Background:Breast cancer, second commonest malignancy in women is a multifactorial disease. Key role of chronic low grade inflammation has been linked with pathophysiology of breast cancer. High sensitivity C-Reactive Protein (hsCRP) is an acute phase reactant proinflammatory protein synthesized in hepatocytes. Present case control study was aimed with primary objective of estimation of serum hsCRP levels in newly diagnosed breast cancer patients and to correlate them with the staging of the disease.

Methods:We enrolled 60 newly histologically diagnosed cases of breast cancer and 60 healthy age matched controls. Demographic features, anthropometric measures were recorded. After overnight fast, blood samples were collected and analyzed for serum hsCRP levels.

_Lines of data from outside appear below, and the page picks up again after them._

(** The check of the indexes of joins passes. *)
Lemma checkJoinEntries_ok b joins merges : joins_in_range b (length joins) -> checkJoinEntries (mk_query b joins merges) = Ok tt.
Proof.
  intros H. unfold checkJoinEntries. rewrite (proj2 (forallb_forall _ _)); [done |].
  intros nd Hin%list_elem_of_In. unfold joins_in_range in H. rewrite Forall_forall in H. specialize (H nd Hin).
  destruct (storage_ nd) as [s p | [| i | | | | | | | | |]]; try done. by apply Nat.ltb_lt, H.
Qed.

Lemma checkAllJoinEntries_ok q : query_ok q -> checkAllJoinEntries q = Ok tt.
Proof.
  destruct q as [b joins merges]. intros (_ & _ & Hm & Hj). unfold checkAllJoinEntries.
  rewrite checkJoinEntries_ok by done. cbn [mbind result_bind]. clear Hj.
  induction Hm as [| [jt mq] merges (mb & mjoins & E & _ & _ & _ & _ & Hr) _ IH]; [done |].
  cbn [foldl fst snd] in *. subst mq. by rewrite R_bind_ok, checkJoinEntries_ok.
Qed.

(** The room of a fresh serializer. *)
Lemma wr_room_fresh n : n < 2 ^ 32 -> wr_room (wr_make 0) n.
Proof.
  intros Hn. unfold wr_room, kSaneSize. cbn [wr_make w_bytes w_maxCap].
  change (GrowthPolicy_make 0) with kMaxCapacity. rewrite zlen_nil. unfold kMaxCapacity. lia.
Qed.
(* ===== verification/HVector.v ===== *)
(** The vector with inline storage: [estl/h_vector.h].

    The storage is a list of cells, inline ([kHoldSize] cells) or on the heap; a cell with no
    object is raw memory. Placement [new] needs a cell of the storage, an assignment needs an
    object in it (or a trivial type), and the destructor ends it. The state in which a move leaves
    its source is the parameter [moved]. The arguments are values: an argument that refers to an
    element of the vector itself is not modelled. [std::logic_error] is [Throw errLogic]. *)

From S2P Require Import Prelude.

(** ** Storage and loops *)

Section HVector.
Context {T : Type} (kHoldSize : Z) (trivially_destructible trivially_default : bool).
Context (moved : T -> T) (T_default : T).

#[local] Abbreviation cells := (list (option T)).

(** [size_] and [is_hdata_] share a word; [e_.cap_] is the length of the storage on the heap. *)
Record h_vector : Type := mk_hv { mem : cells; size_ : Z; is_hdata_ : bool }.

Definition raw (n : Z) : cells := replicate (Z.to_nat n) None.

Definition h_vector_make : h_vector := mk_hv (raw kHoldSize) 0 true.

Definition max_size : Z := Z.shiftr (2 ^ 32 - 1) 1.

Definition capacity (h : h_vector) : Z := if is_hdata_ h then kHoldSize else zlen (mem h).

Definition size (h : h_vector) : Z := size_ h.

(** An object is read, made by placement [new], assigned to, destroyed or moved away. *)
Definition rd (m : cells) (i : Z) : result T :=
  match znth m i with Some (Some x) => Ok x | _ => Fail Undefined end.

Definition construct (i : Z) (x : T) (m : cells) : result cells :=
  match znth m i with Some _ => Ok (zset m i (Some x)) | None => Fail Undefined end.

Definition assign_at (i : Z) (x : T) (m : cells) : result cells :=
  match znth m i with
  | Some (Some _) => Ok (zset m i (Some x))
  | Some None => if trivially_destructible then Ok (zset m i (Some x)) else Fail Undefined
  | None => Fail Undefined
  end.
Lemma split_loop_counts big new even uses counts uses' counts' c d :
  big <> new -> new ∉ uses -> split_loop big new even uses counts = (uses', counts') ->
  counts !! big = Some c -> counts !! new = Some d ->
  (uses_of big uses <= c < 2 ^ 32)%Z -> (0 <= d /\ d + uses_of big uses < 2 ^ 32)%Z ->
  length counts' = length counts /\
  counts' !! big = Some (c - uses_of new uses')%Z /\ counts' !! new = Some (d + uses_of new uses')%Z /\
  (forall p, p <> big -> p <> new -> counts' !! p = counts !! p).
Proof.
  intros Hne. revert even counts uses' counts' c d.
  induction uses as [| q uses IH]; intros even counts uses' counts' c d Hnew Eq Hc Hd Bc Bd.
  { injection Eq as <- <-. cbn [uses_of count]. unfold uses_of. rewrite count_nil, Z.sub_0_r, Z.add_0_r. done. }
  apply not_elem_of_cons in Hnew as [Hq Hnew]. cbn [split_loop] in Eq.
  pose proof (uses_of_bound big uses). rewrite uses_of_cons in Bc, Bd. destruct (q =? big) eqn:Eb.
  - apply Nat.eqb_eq in Eb as ->. destruct even; cbn [negb] in Eq.
    + destruct (split_loop _ _ _ _ _) as [u c'] eqn:E. injection Eq as <- <-.
      rewrite uses_of_cons, (proj2 (Nat.eqb_neq big new)), Z.add_0_l by done.
      by apply (IH _ _ _ _ c d) in E as (L & R); [| done | done | done | lia | lia].
    + destruct (split_loop _ _ _ _ _) as [u c'] eqn:E. injection Eq as <- <-.
      rewrite uses_of_cons, Nat.eqb_refl.
      apply (IH _ _ _ _ (c - 1)%Z (d + 1)%Z) in E as (L & R1 & R2 & R3); [ | done | | | lia | lia ].
      * rewrite !length_add_count in L. split_and!; [done | rewrite R1; f_equal; lia | rewrite R2; f_equal; lia |].
        intros p Hp Hp'. rewrite R3 by done. rewrite !add_count_ne by done. done.
      * rewrite add_count_ne by done. by rewrite (add_count_eq _ _ _ c) by (done || lia).
      * apply add_count_eq; [by rewrite add_count_ne | lia].
  - destruct (split_loop _ _ _ _ _) as [u c'] eqn:E. injection Eq as <- <-. apply Nat.eqb_neq in Eb.
    rewrite uses_of_cons, (proj2 (Nat.eqb_neq q new)), Z.add_0_l by done.
    by apply (IH _ _ _ _ c d) in E as (L & R); [| done | done | done | lia | lia].
Qed.
(* ===== verification/ExtendibleMapStats.v ===== *)
(** * ExtendibleMapStats: saving the shape of the map in parts

    The statistics of [estl/extendible_hash_map.h]: [dumpStats] writes the number of parts, the
    filling of their buckets and the table, [checkStatsCorrectness] checks such bytes, and
    [reserveFromStats] gives an empty map the same shape, so that it can be filled without
    splitting. The comparison of load factors in floating point is the parameter [dense]. *)

From S2P Require Import Prelude ExtendibleMap ExtendibleMapSpec ExtendibleMapOps.
#[local] Open Scope nat_scope.

Section Stats.
Context {K V B : Type} `{Countable K} `{BaseHashMap K V B}.
Context (kCriticalPartSize kNumBitsToSelectPart : Z).
#[local] Abbreviation hash_map := (@hash_map B).
#[local] Abbreviation kMaxParts := (kMaxParts kNumBitsToSelectPart).

Definition kMaxBucketsCountForCorrectStats : Z := 128 * kCriticalPartSize.

Definition addToStats (v : Z) (stats : bytes) : bytes := stats ++ le_bytes 4 (u32 v).

Fixpoint dump_parts (n i : nat) (m : hash_map) (stats : bytes) : result bytes :=
  match n with
  | O => Ok stats
  | S n =>
      b ← part i m;
      let data := bm_buckets_stats b in
      let stats := addToStats (zlen data) (addToStats (bm_bucket_count b) stats) in
      dump_parts n (S i) m (stats ++ data)
  end.

Definition dumpStats (m : hash_map) : result bytes :=
  let stats := addToStats (Z.of_nat kMaxParts) (addToStats (Z.of_nat (partsUsed_ m)) []) in
  stats ← dump_parts (partsUsed_ m) 0 m stats;
  mret (foldl (fun stats p => addToStats (Z.of_nat p) stats) stats (partsToUse_ m)).

(** A number at a position and the position behind it, inside of the bytes. *)
Definition safeLoadFromStats (stats : bytes) (pos : nat) : option (Z * nat) :=
  if pos + 4 <=? length stats then Some (le_val (take 4 (drop pos stats)), pos + 4) else None.

Definition loadFromStats (stats : bytes) (pos : nat) : result (Z * nat) :=
  of_option Undefined (safeLoadFromStats stats pos).

Definition slice (stats : bytes) (pos : nat) (sz : Z) : bytes := take (Z.to_nat sz) (drop pos stats).

Fixpoint check_parts (n : nat) (stats : bytes) (pos : nat) : option nat :=
  match n with
  | O => Some pos
  | S n =>
      '(buckets_count, pos) ← safeLoadFromStats stats pos;
      if (kMaxBucketsCountForCorrectStats <? buckets_count)%Z then None
      else
        '(sz, pos) ← safeLoadFromStats stats pos;
        if (zlen stats <? Z.of_nat pos + sz)%Z || negb (bm_stats_correct buckets_count (slice stats pos sz)) then None
        else check_parts n stats (pos + Z.to_nat sz)
  end.

Fixpoint check_uses (n : nat) (stats : bytes) (pos : nat) (partsUsed : Z) : bool :=
  match n with
  | O => true
  | S n =>
      match safeLoadFromStats stats pos with
      | None => false
      | Some (partToUse, pos) => if (partsUsed <=? partToUse)%Z then false else check_uses n stats pos partsUsed
      end
  end.

Definition checkStatsCorrectness (stats : bytes) : bool :=
  match safeLoadFromStats stats 0 with
  | None => false
  | Some (partsUsed, pos) =>
      match safeLoadFromStats stats pos with
      | None => false
      | Some (tmp, pos) =>
          if negb (tmp =? Z.of_nat kMaxParts)%Z || (Z.of_nat kMaxParts <? partsUsed)%Z then false
          else
            match check_parts (Z.to_nat partsUsed) stats pos with
            | None => false
            | Some pos => check_uses kMaxParts stats pos partsUsed
            end
      end
  end.

(** [statsLoadFactor(buckets_count, stats) > kMinLoadFactorToUseStats] *)
Context (dense : Z -> bytes -> bool).

Fixpoint reserve_parts (n i : nat) (stats : bytes) (pos : nat) (m : hash_map) : result (hash_map * nat) :=
  match n with
  | O => Ok (m, pos)
  | S n =>
      '(buckets_count, pos) ← loadFromStats stats pos;
      '(sz, pos) ← loadFromStats stats pos;
      _ ← if (zlen stats <? Z.of_nat pos + sz)%Z then Fail Undefined else Ok tt;
      let data := slice stats pos sz in
      old ← of_option Undefined (parts_ m !! i);
      if match old with Some b => negb (bm_size b =? 0)%Z | None => false end then Fail (Throw errAssert)
      else
        let b := if dense buckets_count data then bm_make_stats buckets_count data else bm_make 0 in
        reserve_parts n (S i) stats (pos + Z.to_nat sz) (set_part i (Some b) m)
  end.

Fixpoint load_uses (n : nat) (stats : bytes) (pos : nat) : result (list nat) :=
  match n with
  | O => Ok []
  | S n => '(p, pos) ← loadFromStats stats pos; l ← load_uses n stats pos; mret (Z.to_nat p :: l)
  end.

Fixpoint count_uses (uses : list nat) (counts : list Z) : result (list Z) :=
  match uses with
  | [] => Ok counts
  | p :: uses => if p <? length counts then count_uses uses (add_count p 1 counts) else Fail Undefined
  end.

Definition reserveFromStats (stats : bytes) (m : hash_map) : result hash_map :=
  if negb (size_ m =? 0)%Z then Fail (Throw errAssert)
  else
    '(partsUsed, pos) ← loadFromStats stats 0;
    '(tmp, pos) ← loadFromStats stats pos;
    if negb (tmp =? Z.of_nat kMaxParts)%Z || (partsUsed <? Z.of_nat (partsUsed_ m))%Z then Ok m
    else
      let m := set_used (Z.to_nat partsUsed) m in
      '(m, pos) ← reserve_parts (partsUsed_ m) 0 stats pos m;
      uses ← load_uses kMaxParts stats pos;
      counts ← count_uses uses (replicate kMaxParts 0%Z);
      mret (set_tables uses counts m).

(** ** Checked statistics are safe *)

Context (h_ : K -> Z) `{!BaseHashMapLaws K V B h_} (Hbits : (0 <= kNumBitsToSelectPart < 32)%Z).
#[local] Abbreviation spread := (spread h_ kNumBitsToSelectPart).

(** An empty map of the shape that the statistics describe. *)
Record reserved (used : nat) (uses : list nat) (m : hash_map) : Prop := {
  r_size : size_ m = 0%Z;
  r_used : partsUsed_ m = used;
  r_uses : partsToUse_ m = uses;
  r_counts : partsSplitCounts_ m = map (fun p => uses_of p uses) (seq 0 kMaxParts);
  r_parts_len : length (parts_ m) = kMaxParts;
  r_parts : forall p, p < used -> exists b, parts_ m !! p = Some (Some b) /\ contents b = (∅ : gmap K V)
}.

Lemma safeLoad_bound stats pos v pos' : safeLoadFromStats stats pos = Some (v, pos') -> pos' = pos + 4 /\ pos' <= length stats.
Proof. unfold safeLoadFromStats. destruct (Nat.leb_spec (pos + 4) (length stats)); intros E; by simplify_eq. Qed.

Lemma load_safe stats pos v pos' : safeLoadFromStats stats pos = Some (v, pos') -> loadFromStats stats pos = Ok (v, pos').
Proof. intros E. unfold loadFromStats. by rewrite E. Qed.

Lemma safeLoad_nonneg stats pos v pos' : bytes_ok stats -> safeLoadFromStats stats pos = Some (v, pos') -> (0 <= v)%Z.
Proof.
  intros Hb. unfold safeLoadFromStats. destruct (_ <=? _); intros E; simplify_eq.
  apply le_val_bound. by apply Forall_take, Forall_drop.
Qed.

(** The parts of a map are null or empty. *)
Definition no_elements (m : hash_map) : Prop := forall i b, parts_ m !! i = Some (Some b) -> bm_elements b = [].

Lemma reserve_parts_checked n i stats pos pos' m :
  check_parts n stats pos = Some pos' -> i + n <= length (parts_ m) -> no_elements m ->
  exists ps, reserve_parts n i stats pos m = Ok (set_parts ps m, pos') /\ length ps = length (parts_ m) /\
    (forall j, j < i -> ps !! j = parts_ m !! j) /\
    (forall j, i <= j < i + n -> exists b, ps !! j = Some (Some b) /\ contents b = (∅ : gmap K V)).
Proof.
  revert i pos m. induction n as [| n IH]; intros i pos m Hc Hi Hm; cbn [check_parts reserve_parts] in *.
  { injection Hc as <-. exists (parts_ m). destruct m. split_and!; [done | done | done | intros; lia]. }
  destruct (safeLoadFromStats stats pos) as [[bc pos1] |] eqn:E1; [| done]. cbn in Hc.
  destruct (_ <? bc)%Z; [done |]. destruct (safeLoadFromStats stats pos1) as [[sz pos2] |] eqn:E2; [| done]. cbn in Hc.
  destruct (_ <? _ + sz)%Z eqn:Esz; [done |]. cbn [orb] in Hc. destruct (bm_stats_correct _ _); [| done]. cbn [negb] in Hc.
  rewrite (load_safe _ _ _ _ E1), R_bind_ok, (load_safe _ _ _ _ E2), R_bind_ok, Esz, R_bind_ok.
  destruct (lookup_lt_is_Some_2 (parts_ m) i) as [old Hold]; [lia |]. rewrite Hold. cbn [of_option]. rewrite R_bind_ok.
  replace (match old with Some b => negb (bm_size b =? 0)%Z | None => false end) with false.
  2: { destruct old as [b |]; [| done]. unfold bm_size. by rewrite (Hm i b Hold). }
  set (b := if dense _ _ then _ else _).
  assert (bm_elements b = []) as Hb by (unfold b; destruct (dense _ _); [apply bm_elements_stats | apply bm_elements_make]).
  destruct (IH (S i) (pos2 + Z.to_nat sz) (set_part i (Some b) m)) as (ps & E & Hl & Hlo & Hhi); [done | | |].
  { cbn. rewrite length_insert. lia. }
  { intros j c. cbn [set_part set_parts parts_]. destruct (decide (j = i)) as [-> |].
    - rewrite list_lookup_insert_eq by lia. by intros [= <-].
    - rewrite list_lookup_insert_ne by done. apply Hm. }
  exists ps. cbn [set_part set_parts parts_] in *. rewrite length_insert in Hl. split_and!; [exact E | done | |].
  - intros j Hj. rewrite Hlo by lia. apply list_lookup_insert_ne. lia.
  - intros j Hj. destruct (decide (j = i)) as [-> |]; [| apply Hhi; lia].
    exists b. rewrite Hlo by lia. split; [apply list_lookup_insert_eq; lia |]. unfold contents. by rewrite Hb.
Qed.

Lemma load_uses_checked n stats pos used :
  bytes_ok stats -> check_uses n stats pos used = true ->
  exists uses, load_uses n stats pos = Ok uses /\ length uses = n /\ Forall (fun p => p < Z.to_nat used) uses.
Proof.
  intros Hb. revert pos. induction n as [| n IH]; intros pos Hc; cbn [check_uses load_uses] in *; [by exists [] |].
  destruct (safeLoadFromStats stats pos) as [[p pos1] |] eqn:E; [| done].
  destruct (Z.leb_spec used p) as [| Hp]; [done |]. destruct (IH _ Hc) as (uses & Eu & Hl & Hf).
  rewrite (load_safe _ _ _ _ E), R_bind_ok, Eu, R_bind_ok. pose proof (safeLoad_nonneg _ _ _ _ Hb E). exists (Z.to_nat p :: uses).
  split_and!; [done | cbn; lia | constructor; [lia | done]].
Qed.

Lemma count_uses_spec uses counts f :
  Forall (fun p => p < kMaxParts) uses -> counts = map f (seq 0 kMaxParts) ->
  (forall p, (0 <= f p)%Z) -> (forall p, p < kMaxParts -> (f p + uses_of p uses < 2 ^ 32)%Z) ->
  count_uses uses counts = Ok (map (fun p => f p + uses_of p uses)%Z (seq 0 kMaxParts)).
Proof.
  revert counts f. induction uses as [| q uses IH]; intros counts f Hu -> Hf Hb; cbn [count_uses].
  - f_equal. apply map_ext. intros p. unfold uses_of. rewrite count_nil. lia.
  - apply Forall_cons in Hu as [Hq Hu]. rewrite length_map, length_seq, (proj2 (Nat.ltb_lt _ _) Hq).
    rewrite (IH _ (fun p => (f p + if (p =? q)%nat then 1 else 0)%Z) Hu).
    + f_equal. apply map_ext. intros p. rewrite uses_of_cons. rewrite Nat.eqb_sym. lia.
    + apply list_eq. intros i. rewrite list_lookup_fmap. unfold add_count.
      destruct (decide (i = q)) as [-> |].
      * rewrite list_lookup_alter_eq, list_lookup_fmap, lookup_seq_lt by done. cbn. rewrite Nat.eqb_refl. f_equal.
        apply wrap_id. pose proof (Hf q). pose proof (Hb q Hq) as Hbq. rewrite uses_of_cons, Nat.eqb_refl in Hbq.
        pose proof (uses_of_bound q uses). lia.
      * rewrite list_lookup_alter_ne, list_lookup_fmap by done. destruct (decide (i < kMaxParts)).
        { rewrite lookup_seq_lt by done. cbn. rewrite (proj2 (Nat.eqb_neq i q)) by done. f_equal. lia. }
        by rewrite lookup_seq_ge by lia.
    + intros p. pose proof (Hf p). destruct (p =? q); lia.
    + intros p Hp. pose proof (Hb p Hp) as Hbp. rewrite uses_of_cons in Hbp. rewrite Nat.eqb_sym in Hbp. lia.
Qed.

Lemma new_map_no_elements : no_elements (make kNumBitsToSelectPart).
Proof.
  intros i b. unfold make. cbn [parts_]. destruct (decide (i = 0)) as [-> |].
  - destruct (kMaxParts_bound _ Hbits). rewrite list_lookup_insert_eq by (rewrite length_replicate; lia).
    intros [= <-]. apply bm_elements_make.
  - rewrite list_lookup_insert_ne by done. intros [? _]%lookup_replicate. done.
Qed.
(* ===== verification/IdSet.v ===== *)
(** Sets of row ids: [core/idset/idset.h], [idset.cc] and the sort orders that
    [core/index/keyentry.h] and [keyentry.cc] keep behind them.

    An id set is a vector of ids that switches to a B-tree when it grows; [Commit], which runs
    while readers use the set, copies the tree back to the vector. Ids are their numbers. The
    vendored B-tree set and the sort of the vectors are parameters: an ordered set with its
    documented operations, and a function that sorts. The binary searches of the standard library
    are those of [Gallop]. *)

From S2P Require Import Prelude HVector Gallop.

(** ** The vendored ordered set *)

Class BtreeSet (S : Type) : Type := {
  b_of_list : list Z -> S;
  b_insert : Z -> S -> S * bool;
  b_erase : Z -> S -> S * Z;
  b_find : Z -> S -> bool;
  b_elements : S -> list Z
}.

Class BtreeSetLaws (S : Type) `{BtreeSet S} : Prop := {
  b_sorted s : StronglySorted Z.lt (b_elements s);
  b_elem_of_list l x : x ∈ b_elements (b_of_list l) <-> x ∈ l;
  b_elem_insert y s x : x ∈ b_elements (fst (b_insert y s)) <-> x = y \/ x ∈ b_elements s;
  b_insert_new y s : snd (b_insert y s) = bool_decide (y ∉ b_elements s);
  b_elem_erase y s x : x ∈ b_elements (fst (b_erase y s)) <-> x <> y /\ x ∈ b_elements s;
  b_erase_count y s : snd (b_erase y s) = if bool_decide (y ∈ b_elements s) then 1 else 0;
  b_find_elem y s : b_find y s = bool_decide (y ∈ b_elements s)
}.

Definition b_size {S} `{BtreeSet S} (s : S) : Z := zlen (b_elements s).

(** ** A set of one id: [IdSetUnique] *)

Module Unique.

Definition NotSet : Z := -1.

Definition IsValid (id : Z) : bool := 0 <=? id.

Definition IsEmpty (id_ : Z) : bool := negb (IsValid id_).

Definition Size (id_ : Z) : Z := if IsValid id_ then 1 else 0.
Lemma above_less min m U : min < m -> m ∈ U -> above m U + 1 <= above min U.
Proof.
  intros Hm. unfold above. induction U as [| a U IH]; intros Hin; [by apply not_elem_of_nil in Hin |].
  assert (zlen (filter (fun x => m < x) U) <= zlen (filter (fun x => min < x) U)) as Hle.
  { clear - Hm. induction U as [| b U IH]; [done |]. rewrite !filter_cons. repeat case_decide; rewrite ?zlen_cons; lia. }
  rewrite !filter_cons. apply elem_of_cons in Hin as [-> | Hin].
  - rewrite decide_False, decide_True by lia. rewrite zlen_cons. lia.
  - specialize (IH Hin). repeat case_decide; rewrite ?zlen_cons; lia.
Qed.

Lemma push_id x h l : vec h l -> zlen l + 1 <= max_size -> exists h', Vec.push_back x h = Ok h' /\ vec h' (l ++ [x]).
Proof. intros Hh Hl. destruct (push_back_ok kHoldSize true kHold_ok x h l Hh Hl) as (h' & E & Hh' & _). by exists h'. Qed.

Lemma ssorted_snoc l x : ssorted l -> (forall y, y ∈ l -> y < x) -> ssorted (l ++ [x]).
Proof.
  intros Hl Hx. apply ssorted_app. split_and!; [done | by repeat constructor |].
  intros y z Hy ->%list_elem_of_singleton. by apply Hx.
Qed.

(** The sorted set of the ids. *)
Definition union_of (U : list Z) (r : result base_idset) : Prop :=
  exists h l, r = Ok h /\ vec h l /\ ssorted l /\ (forall x, x ∈ l <-> x ∈ U).

Lemma selection_loop_ok U fuel : forall vs ss min h l, Forall running vs -> Forall running ss ->
  Forall (fun x => x < IdMax) U -> above min U < Z.of_nat fuel -> zlen l + above min U <= max_size ->
  vec h l -> ssorted l -> (forall x, x ∈ l <-> x ∈ U /\ x <= min) ->
  (forall x, min < x -> x ∈ U <-> left_in vs x \/ left_in ss x) ->
  union_of U (selection_loop fuel vs ss min h).
Proof.
  induction fuel as [| fuel IH]; intros vs ss min h l Hvs Hss HU Hf Hz Hh Hl Hlow Hup; [unfold above, zlen in Hf; lia |].
  cbn [selection_loop].
  destruct (pass_ok (Datatypes.S (length vs)) min vs [] IdMax) as (vs' & m1 & E1 & Hvs' & Hx1 & Hm1 & Hc1 & Hl1); [lia | done | done | |].
  { intros x Hx. by apply Exists_nil in Hx. }
  destruct (pass_ok (Datatypes.S (length ss)) min ss [] m1) as (ss' & m2 & E2 & Hss' & Hx2 & Hm2 & Hc2 & Hl2); [lia | done | done | |].
  { intros x Hx. by apply Exists_nil in Hx. }
  cbn [app] in *. change (zlen []) with 0 in *. rewrite E1. cbn [mbind result_bind]. rewrite E2. cbn [mbind result_bind].
  assert (forall x, min < x -> x ∈ U <-> left_in vs' x \/ left_in ss' x) as Hup' by (intros x Hx; by rewrite Hup, Hx1, Hx2).
  assert (forall x, x ∈ U -> min < x -> m2 <= x) as Hleast.
  { intros x Hx Hm. apply Hup' in Hx as [Hx | Hx]; [apply Hm1 in Hx; lia | apply Hm2 in Hx; lia | done]. }
  destruct (Z.eqb_spec m2 IdMax) as [-> | Hne].
  - exists h, l. split_and!; [done | done | done |]. intros x. rewrite Hlow. split; [by intros [] |]. intros Hx. split; [done |].
    destruct (Z.le_gt_cases x min) as [| Hgt]; [done |]. pose proof (Hleast x Hx ltac:(lia)).
    eapply Forall_forall in HU; [| done]. cbn in HU. lia.
  - assert (left_in vs' m2 \/ left_in ss' m2) as Hin.
    { destruct Hc2 as [-> | ?]; [| by right]. destruct Hc1 as [-> | ?]; [done | by left]. }
    assert (min < m2) as Hgt by (destruct Hin as [Hin | Hin]; [apply Hm1 in Hin; lia | apply Hm2 in Hin; lia]).
    assert (m2 ∈ U) as HinU by (by apply Hup'). pose proof (above_less min m2 U Hgt HinU) as Ha.
    assert (0 <= above m2 U) by (unfold above, zlen; lia).
    destruct (push_id m2 h l Hh) as (h' & -> & Hh'); [lia |]. cbn [mbind result_bind].
    apply (IH vs' ss' m2 h' (l ++ [m2])); [done | done | done | lia | rewrite zlen_app, zlen_cons, zlen_nil; lia | done | | |].
    + apply ssorted_snoc; [done |]. intros y Hy. apply Hlow in Hy. lia.
    + intros x. rewrite elem_of_app, list_elem_of_singleton, Hlow. split.
      * intros [[? ?] | ->]; (split; [done | lia]).
      * intros [Hx Hle]. destruct (Z.le_gt_cases x min); [by left |]. right. pose proof (Hleast x Hx ltac:(lia)). lia.
    + intros x Hx. apply Hup'. lia.
Qed.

Results:We observed significant differences between cases and controls in anthropometric parameters BMI and waist: hip (P <0.05) and hsCRP levels (P <0.001).  Depending of the stage, serum hsCRP levels were associated with advanced stage. In stage I, association of hsCRP was not significant with disease while in stage II and III there was significant association. In stage IV patients with distant metastasis, serum hsCRP values were highly significantly raised compared to stage II and III. This suggests significant association of state of inflammation with stage of breast cancer.

Conclusion:Inflammatory component plays key role in all stages of tumourigenesis from initiation of the tumor, infiltration, local and systemic invasion. Estimation of hsCRP may be simple, inexpensive and useful tool for risk assessment, screening of high risk individuals and to predict outcome in diagnosed cases.